In the same instance, we were also taught unbaptized children would never see the face of the Lord. We were taught the children would be very happy there (in Limbo). And later in life,
we are now told there is a loving God who forgives those who seek His forgiveness and who sincerely try to not commit their sins again. These are just thoughts that play through my mind. I know there is a baptism of desire but you would need to be an adult to have that desire for they themselves to get baptized. A child would not know this.

I know you are strong in faith and believe that parents should take the instructions and whatever else the Church requires but not all people have that depth of faith. They will walk away and won't turn back. Some I know go the Native American religion, interdenominational faith churches, or perhaps none at all.

In my heart, I wish the Church would let a parent baptize a child without all the other stuff. That is why I say there is a little light somewhere in the depths of their spirit desiring this for the child. That is probably why I say it is a man-made law.
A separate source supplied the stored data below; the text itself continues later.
Arguments marker_id {Float} _.
Arguments marker_pos {Float} _.
Arguments tm_marker {Float} _.
Arguments tracked {Float} _.
Arguments quality {Float} _.
Arguments t_name {Float} _.
Arguments t_id {Float} _.
Arguments t_num_markers {Float} _.
Arguments t_markers {Float} _.
Arguments f_trackable_count {Float} _.
Arguments f_trackable_states {Float} _.
Arguments f_marker_count {Float} _.
Arguments f_markers {Float} _.
Arguments tf_marker_count {Float} _.
Arguments tf_markers {Float} _.
Arguments tf_ptcld_markers {Float} _.
Arguments tf_mean_error {Float} _.
Arguments trackables {Float} _.
Arguments frames {Float} _.
Arguments trackable_frames {Float} _.
Arguments coord_type {Float} _.
Arguments framecount {Float} _.
Arguments trackablecount {Float} _.
Arguments Run_init {Float}.
Arguments mkRun {Float} _ _ _ _ _ _.
Arguments set_coord_type {Float} _ _.
Arguments set_trackablecount {Float} _ _.

(** * The decoders on concrete rows

    The decoders run on rows of plain decimal literals, with rationals for
    floating-point values. *)

Import Literals.

(** A [Trackable] row with two markers. *)
Definition trackable_row : row :=
  ["Trackable"; "wand"; "3"; "2";
   "0.5"; "1.5"; "2.5";
   "-1"; "0"; "4.25"].

(** A [Frame] row with one trackable state and two markers. *)
Definition frame_row : row :=
  ["frame"; "12"; "0.12"; "1";
   "3"; "0.5"; "1.5"; "2.5"; "0"; "0"; "0"; "1"; "10"; "20"; "30";
   "2";
   "1"; "2"; "3"; "m1";
   "4"; "5"; "6"; "m2"].

(** A [TrackableFrame] row with two markers: header, two trackable-marker
    positions (offsets 7 to 12), two point-cloud positions (13 to 18), the
    tracked fields (19, 20), the quality fields (21, 22), the mean error
    (23). *)
Definition trackable_frame_row : row :=
  ["trackable"; "10"; "0.25"; "wand"; "3"; "9"; "2";
   "1"; "2"; "3"; "4"; "5"; "6";
   "7"; "8"; "9"; "10"; "11"; "12";
   "T0"; "T1";
   "Q0"; "Q1";
   "0.5"].
(** The loop of [sweep] over the stale logs; it returns [recovered]. *)
Fixpoint sweep_loop (staleLogs : list NotificationLog) (recovered : Z) : Prog Z :=
  match staleLogs with
  | [] => Ret recovered
  | notifLog :: rest =>
      let* err := call (Store_UpdateStatus (log_ID notifLog) StatusQueued "" "") in
      match err with
      | Some err =>
          let* _ := call (slog LevelError "reaper: failed to reset status"
                       [("log_id", AStr (log_ID notifLog)); ("error", AErr err)]) in
          sweep_loop rest recovered
      | None =>
          let* err := call (Enqueuer_EnqueueSendNotification (log_ID notifLog)) in
          match err with
          | Some err =>
              let* _ := call (slog LevelError "reaper: failed to re-enqueue task"
                           [("log_id", AStr (log_ID notifLog)); ("error", AErr err)]) in
              sweep_loop rest recovered
          | None =>
              let* t := call time_Now in
              let* _ := call (slog LevelInfo "reaper: recovered stale task"
                           [("log_id", AStr (log_ID notifLog));
                            ("original_status", AStr (log_Status notifLog));
                            ("age", age_attr t (log_UpdatedAt notifLog))]) in
              sweep_loop rest (recovered + 1)
          end
      end
  end.

(** The events a sweep can produce: its status updates are resets to
    [queued] with no provider id and no error message, and it creates
    nothing. *)
Definition reaper_event (ev : Event) : bool :=
  match ev with
  | EvUpdateStatus _ status providerID errMsg _ =>
      String.eqb status StatusQueued && String.eqb providerID "" && String.eqb errMsg ""
  | EvCreate _ _ => false
  | _ => true
  end.

Definition is_liststale (ev : Event) : bool :=
  match ev with EvListStale _ _ _ => true | _ => false end.

(** The shape of the loop's events: only resets and passive events;
    every enqueue directly follows the accepted reset of the same id;
    every stale log gets its reset attempted, and its enqueue attempted
    when the reset was accepted. *)
Definition sweep_shape (staleLogs : list NotificationLog) (tr : list Event) : Prop :=
  (forall ev, In ev tr -> reaper_event ev = true /\ is_liststale ev = false) /\
  (forall id eres, In (EvEnqueue id eres) tr ->
     exists pre post,
       tr = pre ++ EvUpdateStatus id StatusQueued "" "" None :: EvEnqueue id eres :: post) /\
  (forall l, In l staleLogs ->
     exists ures, In (EvUpdateStatus (log_ID l) StatusQueued "" "" ures) tr /\
                  (ures = None -> exists eres, In (EvEnqueue (log_ID l) eres) tr)).

Definition sweep (r : Reaper) : Prog unit :=
  let* t := call time_Now in
  let olderThan := t - StaleThreshold (config r) in
  let* (staleLogs, err) := call (Store_ListStale olderThan (BatchSize (config r))) in
  match err with
  | Some err =>
      call (slog LevelError "reaper: failed to list stale tasks" [("error", AErr err)])
  | None =>
      match staleLogs with
      | [] => Ret tt
      | _ =>
          let* _ := call (slog LevelWarn "reaper: found stale tasks"
                       [("count", AInt (Z.of_nat (length staleLogs)))]) in
          let* recovered := sweep_loop staleLogs 0 in
          if 0 <? recovered
          then call (slog LevelInfo "reaper: sweep complete"
                       [("recovered", AInt recovered);
                        ("total_stale", AInt (Z.of_nat (length staleLogs)))])
          else Ret tt
      end
  end.

(** *** The task of the queue (the tasks of unnamed/part_000) *)

Definition TaskTypeSendNotification : string := "notification:send".

Record SendNotificationPayload := { LogID : string }.

(** [json.Marshal] of the payload: the id between the quotes of
    [log_id]. An id is a UUID, so nothing in it needs escaping. *)
Definition dquote : string := String "034"%char EmptyString.

Definition marshal_payload (p : SendNotificationPayload) : string :=
  "{" +:+ dquote +:+ "log_id" +:+ dquote +:+ ":" +:+ dquote +:+ LogID p +:+ dquote +:+ "}".

(** *** The rest of the service (reaper.go's bundle) *)

(** [Service.GetNotification]. *)
Definition GetNotification (id : string) : Prog (option NotificationLog * option error) :=
  let* (notifLog, err) := call (Store_GetByID id) in
  match err with
  | Some err => Ret (None, Some (Errorf_w "fetching notification: " err))
  | None =>
      match notifLog with
      | None => Ret (None, Some (NewNotFoundError "notification" id))
      | Some notifLog => Ret (Some notifLog, None)
      end
  end.

(** The two store methods and the logger that [ListNotifications] and
    [HandleWebhookEvent] reach, as functions on a world. *)
Section service_over_a_store.
Context {W : Type}.
Variable store_List : ListFilter -> W -> (list NotificationLog * Z * option error) * W.
Variable store_UpdateWebhookStatus :
  string -> NotificationStatus -> W -> option error * W.
Variable slog_ : Level -> string -> list (string * any) -> W -> W.

(** [Service.ListNotifications]: the store gets the filter as it came;
    the defaults are applied again for the response. *)
Definition ListNotifications (filter : ListFilter) (w : W)
    : (option ListResponse * option error) * W :=
  let '((logs, total, err), w) := store_List filter w in
  match err with
  | Some err => ((None, Some (Errorf_w "listing notifications: " err)), w)
  | None =>
      let page := if flt_Page filter <? 1 then 1 else flt_Page filter in
      let pageSize := if (flt_PageSize filter <? 1) || (100 <? flt_PageSize filter)
                      then 20 else flt_PageSize filter in
      ((Some {| lr_Notifications := logs; lr_Total := total;
                lr_Page := page; lr_PageSize := pageSize |}, None), w)
  end.

(** [Service.HandleWebhookEvent]. *)
Definition HandleWebhookEvent (providerID : string) (status : NotificationStatus) (w : W)
    : option error * W :=
  if String.eqb providerID "" then (Some (NewValidationError "provider_id is required"), w)
  else
    let '(err, w) := store_UpdateWebhookStatus providerID status w in
    match err with
    | Some err => (Some (Errorf_w "updating webhook status: " err), w)
    | None =>
        (None, slog_ LevelInfo "webhook status updated"
                 [("provider_id", AStr providerID); ("status", AStr status)] w)
    end.

(** *** The HTTP handlers (handler.go)

    Each takes what gin bound from the request, or the error of the
    binding, and yields what it writes. *)

(** [Handler.ListNotifications]. *)
Definition Handler_ListNotifications (bound : ListFilter + error) (w : W)
    : Written (option ListResponse) * W :=
  match bound with
  | inr err => (Error_resp StatusBadRequest ("invalid query parameters: " +:+ Error err), w)
  | inl filter =>
      let '((resp, err), w) := ListNotifications filter w in
      match err with
      | Some err => (HandleError (Some err), w)
      | None => (Success_ StatusOK resp, w)
      end
  end.

(** The body of a Resend webhook: the event type and [data.email_id]. *)
Record ResendEvent := { ev_Type : string; ev_EmailID : string }.

(** [gin.H{"status": s}]. *)
Definition H_status (s : string) : gmap string string := {[ "status" := s ]}.

(** The statuses the webhook maps event types to. *)
Definition webhook_status (eventType : string) : option NotificationStatus :=
  if String.eqb eventType "email.delivered" then Some StatusDelivered
  else if String.eqb eventType "email.bounced" then Some StatusBounced
  else if String.eqb eventType "email.opened" then Some StatusOpened
  else None.

(** [Handler.ResendWebhook]. *)
Definition Handler_ResendWebhook (bound : ResendEvent + error) (w : W)
    : Written (gmap string string) * W :=
  match bound with
  | inr err => (Error_resp StatusBadRequest ("invalid webhook payload: " +:+ Error err), w)
  | inl event =>
      match webhook_status (ev_Type event) with
      | None =>
          let w := slog_ LevelInfo "ignoring webhook event" [("type", AStr (ev_Type event))] w in
          (Success_ StatusOK (H_status "ignored"), w)
      | Some status =>
          let '(err, w) := HandleWebhookEvent (ev_EmailID event) status w in
          match err with
          | Some err =>
              let w := slog_ LevelError "webhook processing failed"
                         [("event_type", AStr (ev_Type event));
                          ("email_id", AStr (ev_EmailID event)); ("error", AErr err)] w in
              (HandleError (Some err), w)
          | None => (Success_ StatusOK (H_status "processed"), w)
          end
      end
  end.

End service_over_a_store.

(** [Handler.Send]. *)
Definition Handler_Send (s : Service) (bound : SendRequest + error)
    : Prog (Written (option SendResponse)) :=
  match bound with
  | inr err => Ret (Error_resp StatusBadRequest ("invalid request body: " +:+ Error err))
  | inl req =>
      let* (resp, err) := Enqueue s req in
      match err with
      | Some err =>
          let* _ := call (slog LevelError "enqueue notification failed"
                       [("error", AErr err); ("channel", AStr (req_Channel req));
                        ("type", AStr (req_Type req)); ("to", AStr (req_To req))]) in
          Ret (HandleError (Some err))
      | None => Ret (Success_ StatusAccepted resp)
      end
  end.

(** [Handler.GetNotification]. *)
Definition Handler_GetNotification (id : string) : Prog (Written (option NotificationLog)) :=
  let* (notifLog, err) := GetNotification id in
  match err with
  | Some err => Ret (HandleError (Some err))
  | None => Ret (Success_ StatusOK notifLog)
  end.

End notification.

(** ** Package queue (the asynq wrappers, in store/supabase.go's bundle) *)

Module queue.
Import common notification.

(** The [RetryDelayFunc] of [NewServer]:
    [time.Duration(30*(1<<uint(n-1))) * time.Second]. The constant [1]
    takes the type of the conversion, an [int64]. *)
Definition RetryDelayFunc (n : Z) : Z :=
  go.mul_int64 (go.mul_int64 30 (go.shl_int64 1 (go.uint64 (go.sub_int64 n 1)))) go.Second.
Definition toy_unpickle (b : bytes) : result (gmap string (pyval N)) :=
  match b with
  | [] => raise (LibraryError "pickle")
  | [_] => ok (<["params" := VDict toy_state]> (<["epoch" := VInt 3]> ∅))
  | [_; _] => ok toy_state
  | _ => ok (<["params" := VDict (<["extra" := VTensor toy_weight]> toy_state)]> ∅)
  end.

Definition toy_init (cfg : ArchCfg) (g : N) : gmap string (weight N) * N :=
  ({["body.0.bias" := mkWeight [1] [g]]}, N.succ g).

Definition toy_forward (net : Net N) (x : tensor4 N) : result (tensor4 N) := ok x.

Definition toy_next (g : N) : N * N := (g, N.succ g).

Definition toy_convert (t : Traced N) (args : ConvertArgs) (s : N) : result N * N :=
  (ok (N.of_nat (length (inputs args))), N.succ s).

(** The package holds an identifier drawn from the random source. *)
Definition toy_save (m : N) (old : option bytes) (s : N) :
    (Exn * option bytes + bytes) * N :=
  (inr (replicate (N.to_nat s) Byte.x2a), N.succ s).

Definition is_ascii (s : string) : bool :=
  forallb (fun a => (Ascii.N_of_ascii a <? 128)%N) (String.list_ascii_of_string s).

(** Standard output as the interpreter sets it up from [PYTHONIOENCODING]:
    under the codec [ascii] a line with a character outside ASCII cannot be
    encoded. *)
Definition toy_encode (env : gmap string string) (s : string) : result bytes :=
  if bool_decide (env !! "PYTHONIOENCODING" = Some "ascii") && negb (is_ascii s)
  then raise UnicodeEncodeError
  else ok (String.list_byte_of_string s).

Definition toy_world (args : list string) (fs : gmap string bytes) : World N N N N :=
  mkWorld args ∅ fs 0%N 0%N [] [].

Definition toy_script : M unit :=
  script toy_unpickle toy_init toy_forward toy_next toy_convert toy_save toy_encode.

(** A file system with a nested-layout checkpoint. *)
Definition toy_files : gmap string bytes := {[ckpt_path := [Byte.x01]]}.



(** A 4-channel batch of one 1x1 image. *)
Definition rgba_pixel : tensor4 N := [[ [[10%N]]; [[20%N]]; [[30%N]]; [[40%N]] ]].

(** A 3-channel batch of one 1x2 image. *)
Definition rgb_row : tensor4 N := [[ [[1%N; 2%N]]; [[3%N; 4%N]]; [[5%N; 6%N]] ]].

(** ** Element-wise maps *)

(** [map4 f x] applies [f] to every element of the batch. *)
Definition map4 {A B} (f : A -> B) (x : tensor4 A) : tensor4 B :=
  map (map (map (map f))) x.

(** ** Further instances *)

(** A base model that accepts a batch of one 3-channel image only. *)
Definition strict_rgb_model (t : tensor4 N) : @M N N N N (tensor4 N) :=
  match t with
  | [[_; _; _]] => mret t
  | _ => liftR (raise TypeError)
  end.

(** A 2-channel batch of one 1x1 image. *)
Definition duo_pixel : tensor4 N := [[ [[10%N]]; [[20%N]] ]].

(** A base network with a 2-channel output. *)
Definition duo_forward (net : Net N) (x : tensor4 N) : result (tensor4 N) :=
  ok duo_pixel.

(** The script over the 2-channel network. *)
Definition duo_script : M unit :=
  script toy_unpickle toy_init duo_forward toy_next toy_convert toy_save toy_encode.

(** * Properties *)

(** ** Traversals with exceptions *)

Lemma mapR_length {A B} (f : A -> result B) (l : list A) (l' : list B) :
  mapR f l = inr l' -> length l' = length l.
Proof.
  revert l'. induction l as [|a l IH]; intros l' H; simpl in H.
  - injection H as <-. reflexivity.
  - destruct (f a) as [e|b]; simpl in H; [discriminate|].
    destruct (mapR f l) as [e|bs]; simpl in H; [discriminate|].
    injection H as <-. simpl. f_equal. apply IH. reflexivity.
Qed.

Lemma mapR_lookup {A B} (f : A -> result B) (l : list A) (l' : list B) (i : nat) :
  mapR f l = inr l' ->
  match l !! i with
  | Some a => exists b, f a = inr b /\ l' !! i = Some b
  | None => l' !! i = None
  end.
Proof.
  revert l' i. induction l as [|a l IH]; intros l' i H; simpl in H.
  - injection H as <-. destruct i; reflexivity.
  - destruct (f a) as [e|b] eqn:Hb; simpl in H; [discriminate|].
    destruct (mapR f l) as [e|bs] eqn:Hbs; simpl in H; [discriminate|].
    injection H as <-. destruct i as [|i]; simpl.
    + exists b. split; [exact Hb | reflexivity].
    + apply IH. reflexivity.
Qed.

Lemma mapR_Forall {A B} (f : A -> result B) (P : A -> Prop) (Q : B -> Prop) (l : list A) :
  (forall a, P a -> exists b, f a = inr b /\ Q b) ->
  Forall P l -> exists l', mapR f l = inr l' /\ Forall Q l'.
Proof.
  intros Hf. induction 1 as [|a l Ha Hl [l' [El' Hl']]]; simpl.
  - exists []. split; [reflexivity | constructor].
  - destruct (Hf a Ha) as [b [Eb Hb]]. rewrite Eb, El'. simpl.
    exists (b :: l'). split; [reflexivity | constructor; assumption].
Qed.

Lemma mapR_ext_ok {A B} (f : A -> result B) (g : A -> B) (P : A -> Prop) (l : list A) :
  (forall a, P a -> f a = inr (g a)) ->
  Forall P l -> mapR f l = inr (map g l).
Proof.
  intros Hf. induction 1 as [|a l Ha Hl IH]; simpl; [reflexivity|].
  rewrite (Hf a Ha), IH. reflexivity.
Qed.

(** ** The channel indexing *)

Lemma gather_210 {A} (img : list A) :
  length img = 3 ->
  gather [2; 1; 0] img =
    inr (match img with [c0; c1; c2] => [c2; c1; c0] | _ => img end).
Proof.
  destruct img as [|c0 [|c1 [|c2 [|c3 img]]]]; simpl; intros H;
    try discriminate. reflexivity.
Qed.

Lemma getitem_channels_swap13 {A} (x : tensor4 A) :
  channels 3 x -> getitem_channels x [2; 1; 0] = inr (swap13 x).
Proof.
  intros H. unfold getitem_channels, swap13.
  apply mapR_ext_ok with (P := fun img => length img = 3); [|exact H].
  intros img Himg. apply gather_210. exact Himg.
Qed.

Lemma swap13_involutive {A} (x : tensor4 A) : swap13 (swap13 x) = x.
Proof.
  unfold swap13. rewrite map_map. rewrite <- (map_id x) at 2.
  apply map_ext. intros [|c0 [|c1 [|c2 [|c3 img]]]]; reflexivity.
Qed.

Lemma swap13_channels {A} (x : tensor4 A) : channels 3 x -> channels 3 (swap13 x).
Proof.
  unfold channels, swap13. intros H. apply Forall_map.
  eapply Forall_impl; [exact H|].
  intros [|c0 [|c1 [|c2 [|c3 img]]]]; simpl; intros E; try discriminate.
  reflexivity.
Qed.

Lemma gather_lookup {A} (idx : list nat) (img img' : list A) (k : nat) :
  gather idx img = inr img' ->
  img' !! k = match idx !! k with Some k' => img !! k' | None => None end.
Proof.
  intros H. unfold gather in H.
  pose proof (mapR_lookup _ _ _ k H) as L.
  destruct (idx !! k) as [k'|]; [|exact L].
  destruct L as [ch [E ->]].
  destruct (img !! k') as [ch'|]; [|discriminate].
  injection E as ->. reflexivity.
Qed.

Lemma getitem_channels_at4 {A} (idx : list nat) (x y : tensor4 A) (b k i j : nat) :
  getitem_channels x idx = inr y ->
  at4 y b k i j =
    match idx !! k with Some k' => at4 x b k' i j | None => None end.
Proof.
  intros H. unfold getitem_channels in H.
  pose proof (mapR_lookup _ _ _ b H) as L. unfold at4.
  destruct (x !! b) as [img|].
  - destruct L as [img' [E L]]. rewrite L, (gather_lookup _ _ _ k E).
    destruct (idx !! k); reflexivity.
  - rewrite L. destruct (idx !! k); reflexivity.
Qed.

Lemma gather_in_range {A} (P : A -> Prop) (idx : list nat) (img : list A) :
  Forall (fun i => i < length img) idx -> Forall P img ->
  exists img', gather idx img = inr img' /\ length img' = length idx /\ Forall P img'.
Proof.
  intros Hidx HP. unfold gather.
  destruct (mapR_Forall
              (fun i => match img !! i with Some ch => ok ch | None => raise IndexError end)
              (fun i => i < length img) P idx) as [img' [E HP']].
  - intros i Hi. destruct (lookup_lt_is_Some_2 img i Hi) as [ch Hch].
    rewrite Hch. exists ch. split; [reflexivity|].
    rewrite Forall_forall in HP. apply HP. eapply list_elem_of_lookup_2. exact Hch.
  - exact Hidx.
  - exists img'. split; [exact E|]. split; [|exact HP'].
    eapply mapR_length. exact E.
Qed.

Lemma getitem_channels_shape {A} (idx : list nat) (x : tensor4 A) (n c h w : nat) :
  Forall (fun i => i < c) idx -> has_shape (n, c, h, w) x ->
  exists y, getitem_channels x idx = inr y /\ has_shape (n, length idx, h, w) y.
Proof.
  intros Hidx [Hn Hx]. unfold getitem_channels.
  destruct (mapR_Forall (gather idx)
    (fun img : list (list (list A)) =>
       length img = c /\
       Forall (fun pl : list (list A) =>
         length pl = h /\ Forall (fun row : list A => length row = w) pl) img)
    (fun img : list (list (list A)) =>
       length img = length idx /\
       Forall (fun pl : list (list A) =>
         length pl = h /\ Forall (fun row : list A => length row = w) pl) img)
    x) as [y [E Hy]].
  - intros img [Hc Himg].
    destruct (gather_in_range
      (fun pl : list (list A) =>
         length pl = h /\ Forall (fun row : list A => length row = w) pl)
      idx img) as [img' [E' [L' F']]].
    + rewrite Hc. exact Hidx.
    + exact Himg.
    + exists img'. split; [exact E'|]. split; assumption.
  - exact Hx.
  - exists y. split; [exact E|]. split; [|exact Hy].
    rewrite <- Hn. eapply mapR_length. exact E.
Qed.

(** ** The wrapper *)

Section Wrapper.

Context {elem Rng Ent MLModel : Type}.

#[local] Abbreviation world := (World elem Rng Ent MLModel).
#[local] Abbreviation comp := (@M elem Rng Ent MLModel).

(** C1: on a 4-D input with 3 channels, [RGBWrapper.forward] is the base
    model between two applications of the channel indexing by [2,1,0]: the
    indexing exchanges the first and the third channel, the base model runs
    on the exchanged input, and its output is indexed the same way. *)
Theorem RGBWrapper_forward_permutes (model : tensor4 elem -> comp (tensor4 elem))
    (x : tensor4 elem) (w : world) :
  channels 3 x ->
  permute_210 x = ok (swap13 x) /\
  RGBWrapper_forward model x w =
    (x' ← liftR (permute_210 x); out ← model x'; liftR (permute_210 out)) w /\
  RGBWrapper_forward model x w =
    match model (swap13 x) w with
    | (inl e, w') => (inl e, w')
    | (inr out, w') => (permute_210 out, w')
    end /\
  (forall out w', model (swap13 x) w = (inr out, w') -> channels 3 out ->
     RGBWrapper_forward model x w = (ok (swap13 out), w')).
Proof.
  intros Hx. pose proof (getitem_channels_swap13 x Hx) as Hp.
  assert (Hrun : RGBWrapper_forward model x w =
                 match model (swap13 x) w with
                 | (inl e, w') => (inl e, w')
                 | (inr out, w') => (permute_210 out, w')
                 end).
  { unfold RGBWrapper_forward, permute_210, contiguous, mbind, M_bind, liftR, mret, M_ret.
    rewrite Hp. destruct (model (swap13 x) w) as [[e|out] w']; [reflexivity|].
    destruct (getitem_channels out [2; 1; 0]); reflexivity. }
  split; [exact Hp|]. split; [|split; [exact Hrun|]].
  - rewrite Hrun. unfold permute_210, mbind, M_bind, liftR. rewrite Hp.
    destruct (model (swap13 x) w) as [[e|out] w']; reflexivity.
  - intros out w' Hm Hout. rewrite Hrun, Hm. unfold permute_210.
    rewrite (getitem_channels_swap13 out Hout). reflexivity.
Qed.

(** C8: the channel indexing by [2,1,0] undoes itself on a 3-channel tensor,
    and the wrapper around a base model that returns its input returns its
    input. *)
Theorem permute_210_involution (x : tensor4 elem) :
  channels 3 x ->
  (exists y, permute_210 x = ok y /\ permute_210 y = ok x) /\
  (forall w : world, RGBWrapper_forward (fun t => mret t) x w = (ok x, w)).
Proof.
  intros Hx. pose proof (getitem_channels_swap13 x Hx) as Hp.
  pose proof (getitem_channels_swap13 (swap13 x) (swap13_channels x Hx)) as Hq.
  rewrite swap13_involutive in Hq. split.
  - exists (swap13 x). split; assumption.
  - intros w.
    unfold RGBWrapper_forward, contiguous, mbind, M_bind, liftR, mret, M_ret.
    rewrite Hp. cbv beta iota. rewrite Hq. reflexivity.
Qed.

(** C9 (amended): on a tensor of shape (n, c, h, w) with at least 3 channels
    the indexing by [2,1,0] succeeds; the result has shape (n, 3, h, w), so
    batch and spatial dimensions are kept, and the whole shape when c = 3;
    its element at (b, k, i, j) is the input's element at
    (b, [2,1,0][k], i, j), so no value is altered. *)
Theorem permute_210_frame (x : tensor4 elem) (n c h w : nat) :
  has_shape (n, c, h, w) x -> 3 <= c ->
  exists y,
    permute_210 x = ok y /\
    has_shape (n, 3, h, w) y /\
    (c = 3 -> has_shape (n, c, h, w) y) /\
    (forall b k i j,
       at4 y b k i j =
         match [2; 1; 0] !! k with
         | Some k' => at4 x b k' i j
         | None => None
         end).
Proof.
  intros Hs Hc.
  destruct (getitem_channels_shape [2; 1; 0] x n c h w) as [y [E Hy]].
  - repeat constructor; lia.
  - exact Hs.
  - exists y. split; [exact E|]. split; [exact Hy|]. split.
    + intros ->. exact Hy.
    + intros b k i j. apply getitem_channels_at4. exact E.
Qed.

End Wrapper.

(** ** The example input *)

Section Rand.

Context {Rng : Type}.

Lemma rand_list_length {B} (gen : Rng -> B * Rng) (n : nat) (g : Rng) :
  length (fst (rand_list gen n g)) = n.
Proof.
  revert g. induction n as [|n IH]; intros g; simpl; [reflexivity|].
  destruct (gen g) as [b g1]. specialize (IH g1).
  destruct (rand_list gen n g1) as [bs g2]. simpl in *. f_equal. exact IH.
Qed.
I guess perhaps I am wrong but I believe no matter who they are, or what they are, the Church should embrace and welcome all children.

  • Am I wrong?

I do not think so because, Mike, I was on that path.

Theresa

Mike replied:

Hi Theresa,

My goal is not to argument either but to clarify misperceptions you have about Catholic Church teachings. That's what I do.

Eating meat on Fridays, even during Lent, is a matter of discipline, not doctrine.

During Fridays of Lent you have to abstain from eating meat and if you do eat meat knowingly,
it is a mortal sin if it meets the criteria for a mortal sin:

  • done with full consent, and
  • Serious reflection

but that doesn't change the fact that it is a discipline, something that can change over time, and not doctrine which can never change.

Outside of Lent, Catholics are not bound to abstain from meat on Fridays but have to perform some act of penance on every Friday outside of Lent.

  • Doesn't Jesus' dying on the Cross mean anything to you!!

The Church isn't asking much.

  • Why is Baptism important?

Jesus tells us right in the Scriptures:

5 Jesus answered, "Very truly I tell you, no one can enter the kingdom of God unless they are born of water and the Spirit. 6 Flesh gives birth to flesh, but the Spirit
[a] gives birth to spirit.

John 3:5-6

As Eric said in another answer:

Except in case of emergency, only a priest or deacon may lawfully baptize into the Catholic Church.

You should make an appointment with the pastor of your local parish for any one who has not been baptized by a priest or deacon:

  • to ensure the Baptism is administered validly, and
  • to ensure the Baptism is formally recorded in the parish where you are baptized.

The Sacramental life of the Church is extremely important so you should ensure these issues related to our salvation are done correctly.

In case of emergency anyone, even an atheist, can baptize if he uses the correct Trinitarian words and follows the intent of the Church.

You said:
I know you are strong in faith and believe that parents should take the instructions and whatever else the Church requires but not all people have that depth of faith.

  • If you believe the faith you belong to, have you though about buying a copy of the Catechism and learning more so you can have that deep faith too?